*About this task*:
Two lines in the data below mark the range: the one with "Record PolicyGateMetrics : Type" and the one with "m_unary_call : St → St;". Return both, along with every line between them, exactly.

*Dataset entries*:

(* ===== verification/Metrics.v ===== *)
(** * Metrics: sinks of the gate's events ([src/metrics.rs])

    The model of the gate records its calls of [PolicyGateMetrics] as a list; here
    is what the two implementations of the crate make of that list. *)

From S2P Require Export World.

Section metrics.
Context {St : Type}.

(** The trait, over the state that an implementation keeps. *)
Record PolicyGateMetrics : Type := mkMetrics {
  m_denial : St → St;
  m_unavailable_rejection : St → St;
  m_snapshot_miss : St → St;
  m_map_hit : St → St;
  m_stream_cutoff : St → St;
  m_snapshot_republish : St → St;
  m_unary_call : St → St;
  m_unary_failure : St → St;
  m_admission_retry : St → St;
  m_admission_timeout : St → St;
  m_set_watch_connected : bool → St → St;
  m_watch_disconnect : St → St;
  m_watch_open_failure : St → St;
  m_watch_event : St → St;
  m_wire_failure : St → St;
  m_missing_subject_rejection : St → St;
}.

(** The provided methods do nothing, and [NoopPolicyGateMetrics] provides none. *)
Definition NoopPolicyGateMetrics : PolicyGateMetrics :=
  mkMetrics id id id id id id id id id id (λ _, id) id id id id id.

(** [impl PolicyGateMetrics for Arc<M>]. *)
Definition arc_metrics (m : PolicyGateMetrics) : PolicyGateMetrics := {|
  m_denial := m_denial m;
  m_unavailable_rejection := m_unavailable_rejection m;
  m_snapshot_miss := m_snapshot_miss m;
  m_map_hit := m_map_hit m;
  m_stream_cutoff := m_stream_cutoff m;
  m_snapshot_republish := m_snapshot_republish m;
  m_unary_call := m_unary_call m;
  m_unary_failure := m_unary_failure m;
  m_admission_retry := m_admission_retry m;
  m_admission_timeout := m_admission_timeout m;
  m_set_watch_connected := m_set_watch_connected m;
  m_watch_disconnect := m_watch_disconnect m;
  m_watch_open_failure := m_watch_open_failure m;
  m_watch_event := m_watch_event m;
  m_wire_failure := m_wire_failure m;
  m_missing_subject_rejection := m_missing_subject_rejection m;
|}.

(** The call that an event stands for. *)
Definition report (m : PolicyGateMetrics) (event : Metric.t) : St → St :=
  match event with
  | Metric.denial => m_denial m
  | Metric.unavailable_rejection => m_unavailable_rejection m
  | Metric.snapshot_miss => m_snapshot_miss m
  | Metric.map_hit => m_map_hit m
  | Metric.stream_cutoff => m_stream_cutoff m
  | Metric.snapshot_republish => m_snapshot_republish m
  | Metric.unary_call => m_unary_call m
  | Metric.unary_failure => m_unary_failure m
  | Metric.admission_retry => m_admission_retry m
  | Metric.admission_timeout => m_admission_timeout m
  | Metric.set_watch_connected b => m_set_watch_connected m b
  | Metric.watch_disconnect => m_watch_disconnect m
  | Metric.watch_open_failure => m_watch_open_failure m
  | Metric.watch_event => m_watch_event m
  | Metric.wire_failure => m_wire_failure m
  | Metric.missing_subject_rejection => m_missing_subject_rejection m
  end.

Definition reports (m : PolicyGateMetrics) (events : list Metric.t) (st : St) : St :=
  fold_left (λ st event, report m event st) events st.

(** A shared sink ends in the state of the sink it shares, event by event; the
    no-op sink stays as it is. *)
Lemma sinks_agree m events st :
  reports (arc_metrics m) events st = reports m events st ∧
  reports NoopPolicyGateMetrics events st = st.
Proof.
  revert st. induction events as [|event events IH]; intros st; simpl; [done|].
  destruct (IH (report m event st)) as [<- _]. destruct (IH st) as [_ Hn].
  split; [by destruct event|]. by destruct event.
Qed.
End metrics.
Arguments PolicyGateMetrics : clear implicits.

(** A method of the gate that only emits adds its calls to those made before. *)
Lemma emit_reports {T P C St : Type} `{Countable T} (m : PolicyGateMetrics St) event
    (w w' : World T P C) u st :
  emit event w = Some (u, w') → reports m (w_metrics w') st = report m event (reports m (w_metrics w) st).
Proof.
  intros [= <- <-]. unfold reports. simpl. by rewrite fold_left_app.
Qed.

*Answer to this exercise*:
Record PolicyGateMetrics : Type := mkMetrics {
  m_denial : St → St;
  m_unavailable_rejection : St → St;
  m_snapshot_miss : St → St;
  m_map_hit : St → St;
  m_stream_cutoff : St → St;
  m_snapshot_republish : St → St;
  m_unary_call : St → St;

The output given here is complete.